Ever spend a day pretending you're independently wealthy?

That's what I wound up doing yesterday. After taking delivery of a small china cabinet we bought off of Craig's List (long story), I executed my plan (detailed below) to perfection. A satisfying leisurely workout. A stroll around Lincoln Square, including stops to drop off my resume at Old Town School, to browse a record store, and to peruse an apothecary. A burger and a couple of Guinnesses with my friend Greg at The Daily Bar and Grill. An hour at home playing guitar and tinkering. A trip to the grocery store, and finally, the preparation of a splendid candlelit dinner of chicken baked in a pouch with red wine and mushrooms, and served with a caprese salad and baked asparagus wrapped in bacon and seasoned with rosemary and lemon.

Now that's a good day. And really, if I was independently wealthy, most of my days might not look too different from that, with the exception of maybe a little more time spent playing and recording music and the addition of my wife. I highly recommended this experiment.

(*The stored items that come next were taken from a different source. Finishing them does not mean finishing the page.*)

Lemma step_rows l d d' : db_wf d -> meta_step l d d' -> rows_step d d'.
Proof.
  intros Hwf Hstep. pose proof (wf_sorted d Hwf) as Hs. pose proof (error_not_cleaning d) as Hcl.
  destruct Hstep.
  all: try (by apply rows_step_same).
  all: try (apply rows_step_moved; subst rows; cbn;
    first [ apply retire_step; eauto with shardman
          | apply rotate_step; eauto with shardman; done
          | apply Forall2_update_where; [intros; split_andb|]; eauto with shardman ]).
  all: eauto with shardman.
  - apply rows_step_same. apply H.
  - right. eexists pre, _, post. split; [done|]. split; [done|]. by split_and!.
  - rewrite (sorted_unique _ a r Hs); [by apply row_step_promoted | done | done |].
    by apply by_id_spec.
Qed.

Lemma step_table l d d' : db_wf d -> meta_step l d d' -> table_ok (db_shards d') = true.
Proof.
  intros Hwf Hstep. pose proof (wf_table d Hwf). destruct Hstep; cbn; try done.
  by destruct H0 as (-> & _).
Qed.

Lemma step_next_id l d d' : meta_step l d d' -> db_next_id d <= db_next_id d'.
Proof. intros Hstep. destruct Hstep; cbn; try lia. apply H. Qed.

Lemma row_step_error r r' : row_step r r' -> error_row_ok r -> error_row_ok r'.
Proof.
  intros [_ _ Hrole Hfsm Hb _] Hok Hr. rewrite Hrole in Hr.
  destruct (Hok Hr) as [Hst Hn]. rewrite Hr, Hst, CanTransition_error_cases in Hfsm.
  split; [destruct Hfsm as [|[|]]; congruence|].
  destruct Hb as [|[(? & _)|(? & _)]]; congruence.
Qed.

Lemma Forall2_row_step_ids l l' :
  Forall2 row_step l l' -> List.map sh_ID l' = List.map sh_ID l.
Proof. induction 1 as [|r r' l l' H _ IH]; [done|]. simpl. by rewrite IH, (rs_id _ _ H). Qed.

Lemma StronglySorted_insert l1 l2 x :
  StronglySorted Z.lt (l1 ++ l2) -> (forall y, y ∈ l1 -> y < x) -> (forall y, y ∈ l2 -> x < y) ->
  StronglySorted Z.lt (l1 ++ x :: l2).
Proof.
  induction l1 as [|y l1 IH]; intros Hs H1 H2; simpl in *.
  - constructor; [done|]. apply List.Forall_forall. intros y Hy%list_elem_of_In. by apply H2.
  - inversion Hs as [|? ? Hs' Hy]; subst. constructor; [apply IH; [done|intros; apply H1; by right|done]|].
    apply List.Forall_app in Hy as [Hy1 Hy2]. apply List.Forall_app. split; [done|].
    constructor; [|done]. apply H1. by left.
Qed.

In order for it to be successful, you need to be someone who works all the time. Then, you need a weekday off of work (it helps if it's only a semi-holiday, like Presidents' Day, where not everybody is off, or feel free to take a random sick day in the middle of the week). Finally, you need to have at least enough money to be able to go out and have some food, and maybe shop for some relatively extraneous objects, like a nice imported shaving cream. 

It also helps to drink in the middle of the day. Unfortunately, it doesn't appear that I've won the Lotto. I did have a stake in our office pool, but the winning ticket was apparently purchased in Nebraska so... unless our secretary Sue took a road trip to buy our tickets... it's back to reality.

Although reality ain't too bad as it is. It's just not... independent wealth. Or even dependent wealth for that matter.